It is entirely possible that Flanagan had displayed signs of depression since leaving the front office, though that is no kind of evidence that his departure caused his depression - lasting depression is rarely the result of an event, and far more often both pre- and post-dates the "markers" that folks cite after-the-fact. It's also possible that Flanagan was having trouble adjusting to the change in environment - many people who struggle with depression self-medicate through high-stress, high-performance activities, and struggle to adapt when that activity is removed. It's also possible that Flanagan's depression caused him to accentuate the negative he felt about his departure and played into the kind of spiraling self-esteem that goes hand-in-hand with major depressive episodes. But this is less likely the post-GM situation affecting Flanagan as much as it is the way major depressive order radically alters our ability to maintain balance, see clearly, and find value in the things that have always given us pleasure. One of the major symptoms of depressive disorder is anhedonia - the inability to feel pleasure in the things that have traditionally given pleasure. In this case, it sounds like Flanagan's psychological issues may have created a rift between he and one of the things he had always depended on for buoyancy, the Orioles. And all of that is well-and-good. But it is a far cry for Sandusky's report, which is sensationalistic and implicitly points a finger at the Baltimore public. Flanagan was a smart, smart man - he was well-aware that a life in the spotlight comes with its downside.

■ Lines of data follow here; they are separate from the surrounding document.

(** The precedence of the credential resolver. *)
Inductive resolves (env : gmap string string) (entry : Config.EntryConfig)
  : result Providers.AliyunCredentials → Prop :=
| explicit_ok (kid ks a s : string) :
    explicit_pair entry kid ks →
    field_resolves env kid (Ok a) → field_resolves env ks (Ok s) →
    resolves env entry
      (Ok {| Providers.access_key_id := a; Providers.access_key_secret := s |})
| explicit_id_fails (kid ks : string) (e : exn) :
    explicit_pair entry kid ks →
    field_resolves env kid (Raise e) →
    resolves env entry (Raise e)
| explicit_secret_fails (kid ks a : string) (e : exn) :
    explicit_pair entry kid ks →
    field_resolves env kid (Ok a) → field_resolves env ks (Raise e) →
    resolves env entry (Raise e)
| account_ok (account a s : string) :
    (∀ kid ks, ¬ explicit_pair entry kid ks) →
    Config.account_id entry = Some account → account ≠ "" →
    env !! ("CERTMAN_ALIYUN_" +:+ account +:+ "_ACCESS_KEY_ID") = Some a → a ≠ "" →
    env !! ("CERTMAN_ALIYUN_" +:+ account +:+ "_ACCESS_KEY_SECRET") = Some s → s ≠ "" →
    resolves env entry
      (Ok {| Providers.access_key_id := a; Providers.access_key_secret := s |})
| account_missing (account : string) :
    (∀ kid ks, ¬ explicit_pair entry kid ks) →
    Config.account_id entry = Some account → account ≠ "" →
    unset env ("CERTMAN_ALIYUN_" +:+ account +:+ "_ACCESS_KEY_ID")
    ∨ unset env ("CERTMAN_ALIYUN_" +:+ account +:+ "_ACCESS_KEY_SECRET") →
    resolves env entry
      (Raise (ValueError ("missing aliyun env keys for account_id=" +:+ account)))
| unconfigured :
    (∀ kid ks, ¬ explicit_pair entry kid ks) →
    Config.account_id entry = None ∨ Config.account_id entry = Some "" →
    resolves env entry
      (Raise (ValueError "aliyun entry missing account_id or credentials")).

But assigning causal relationships is more about tidy narratives - which benefit the narrator or the audience, but offer little insight into the real mechanism of depression. I thought last night, and continue to think, that Sandusky was (i) irresponsible in his report; and (ii) clearly underqualified to be discussing the issue. I may be proven wrong, but so far everything I read supports this take.

Very well said Jim. I agree that Sandusky was irresponsible and under-qualified to report what he reported. He's not a psychiatrist and has no idea what Flanagan was thinking. Just because he had multiple sources presumably saying things like, "Well I did notice that Flanny seemed a little depressed after losing the GM job" or "I think he felt like he failed Baltimore", doesn't mean that was a reason.

People always try and revise history when things like this happen. They blow up little things into bigger things, trying to pinpoint a reason. There's nothing wrong with that, we're human and we tend to want answers for the unexplainable. That being said, WBAL should have retracted what they said.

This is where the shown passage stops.